Washington State Confirms First US Coronavirus Death

Washington State Confirms First US Coronavirus Death
Employees in scrubs talk next to the ambulance entrance at Providence Regional Medical Center in Everett, Washington state, on Jan. 21, 2020. (Lindsey Wasson/Reuters)
Ivan Pentchoukov
2/29/2020
Updated:
3/1/2020

Washington state health officials said on Feb. 29 that one person has died from the coronavirus, the first patient to die from the disease in the United States.

“It is a sad day in our state as we learn that a Washingtonian has died from COVID-19,” Washington Gov. Jay Inslee said in a statement. “Our hearts go out to his family and friends. We will continue to work toward a day where no one dies from this virus.”

President Donald Trump said during a briefing at the White House that the person who died of the virus was in their late 50s and a medically high-risk patient.

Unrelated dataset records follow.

Lemma parsed_fully_bound_iff_witness :
  parse_partial_jobkey "clusterA/web/prod/frontend" =
    inr (mkPartialJobKey "clusterA" "web" "prod" "frontend") /\
  (is_fully_bound (mkPartialJobKey "clusterA" "web" "prod" "frontend") = true <->
   count_char slash "clusterA/web/prod/frontend" = 3%nat /\
   PyStr.contains star "clusterA/web/prod/frontend" = false).
Proof.
  split; [reflexivity|].
  apply (parsed_fully_bound_iff "clusterA/web/prod/frontend"
           (mkPartialJobKey "clusterA" "web" "prod" "frontend") eq_refl).
Defined.

(** ** The cache stays well formed *)

Lemma cache_ok_initial : cache_ok initial_state.
Proof. intros c h Hc. simpl in Hc. rewrite lookup_empty in Hc. discriminate Hc. Qed.

Lemma nth_error_app_keep {A} (l l' : list A) (i : nat) (x : A) :
  List.nth_error l i = Some x -> List.nth_error (l ++ l') i = Some x.
Proof.
  intros H. rewrite List.nth_error_app1; [exact H|].
  apply List.nth_error_Some. congruence.
Qed.

Lemma cache_ok_emit (s : state) (e : event) :
  cache_ok s -> cache_ok {| apis := apis s; events := events s ++ [e] |}.
Proof.
  intros Hok c h Hc. simpl in *. destruct (Hok c h Hc) as [Hcl Hev].
  split; [exact Hcl | apply nth_error_app_keep, Hev].
Qed.

Lemma cache_ok_get_api (W : World) (c : string) (s : state) :
  cache_ok s -> cache_ok (snd (get_api W c s)).
Proof.
  intros Hok. destruct (apis s !! c) as [h|] eqn:Hc.
  - rewrite (get_api_cached W _ _ _ Hc). exact Hok.
  - destruct (make_client_raises W (events s) c) as [e|] eqn:Hm.
    + rewrite (get_api_failed W _ _ _ Hc Hm). apply cache_ok_emit, Hok.
    + rewrite (get_api_built W _ _ Hc Hm). intros c' h' Hc'. simpl in *.
      destruct (decide (c = c')) as [<-|Hne].
      * rewrite lookup_insert_eq in Hc'. inversion Hc'; subst h'. simpl.
        split; [reflexivity|].
        rewrite List.nth_error_app2 by lia. rewrite Nat.sub_diag. reflexivity.
      * rewrite lookup_insert_ne in Hc' by assumption.
        destruct (Hok c' h' Hc') as [Hcl Hev].
        split; [exact Hcl | apply nth_error_app_keep, Hev].
Qed.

The Epoch Times later confirmed with a Washington State Department of Health that the patient was a man. Robert Redfield, director of the Centers for Disease Control and Prevention (CDC), confirmed during the White House press conference that the person had no history of travel to other affected countries and no known contacts with infected individuals. The Centers for Disease Control and Prevention said in a press release that it erroneously misidentified the patient as a woman in a briefing with the president.

Several of the officials at the White House briefing offered condolences to the person’s family.

News of the first fatality arrived one day after health officials in California, Oregon, and Washington state confirmed that three patients were infected by unknown means.

If confirmed by the CDC, along with a similar case of unknown origin announced on Feb. 26 in California, that would bring to four the number of diagnosed individuals in the United States with no history of travel to a country where the virus is circulating and no close contact with an infected person.

Taken together, the four cases are a sign that the virus is now spreading within at least four separate locations on the West Coast, spanning nearly 900 miles from California’s Silicon Valley region in Santa Clara County north, to the Puget Sound near Seattle.

Health authorities say it means the respiratory disease is no longer an imported phenomenon but has taken up residence in the United States.

“What we know now is that the virus is here, present at some level, but we still don’t know to what degree,” said Dr. Sara Cody, chief public health officer for Santa Clara County, speaking of the newly diagnosed case there, the latest of three in her county and the 10th detected in California.

“This case does signal to us that it is now time to shift how we respond,” she told a news conference on Feb. 28.

Two of the illnesses prompted schools to close in Washington and Oregon.

The latest patients were diagnosed based on results obtained in their respective states from CDC-supplied test kits and are considered “presumptive positive” cases pending CDC confirmatory testing, the U.S. agency said.

Even as confirmation was pending there, local authorities were already working to trace close contacts the patients had with others in a bid to curb transmission.

Until this week, the CDC had counted just 15 confirmed cases in six states as having been detected through the U.S. public health system since Jan. 21, none fatal. Most were contracted by individuals while traveling in China. Only two person-to-person transmissions were documented among them, both between married couples.

An additional 47 cases have been confirmed among people recently repatriated, either from the Diamond Princess cruise ship quarantined in Japan or from the Chinese city of Wuhan, the supposed epicenter of the outbreak, according to the CDC.

Health officials said the advent of locally transmitted infections means authorities need to expand their focus from detecting a relatively limited number of cases, identifying close contacts and isolating them, to one that also emphasizes greater prevention among the public at large.

In particular, individuals should be more vigilant about basic hygiene measures, such as washing hands often, avoiding touching their faces, covering coughs and sneezes and staying home from school or work whenever ill, Cody said.

The Associated Press and Reuters contributed to this report.
This article has been updated with a statement from Washington state officials about the gender of the coronavirus patient who died.
Ivan is the national editor of The Epoch Times. He has reported for The Epoch Times on a variety of topics since 2011.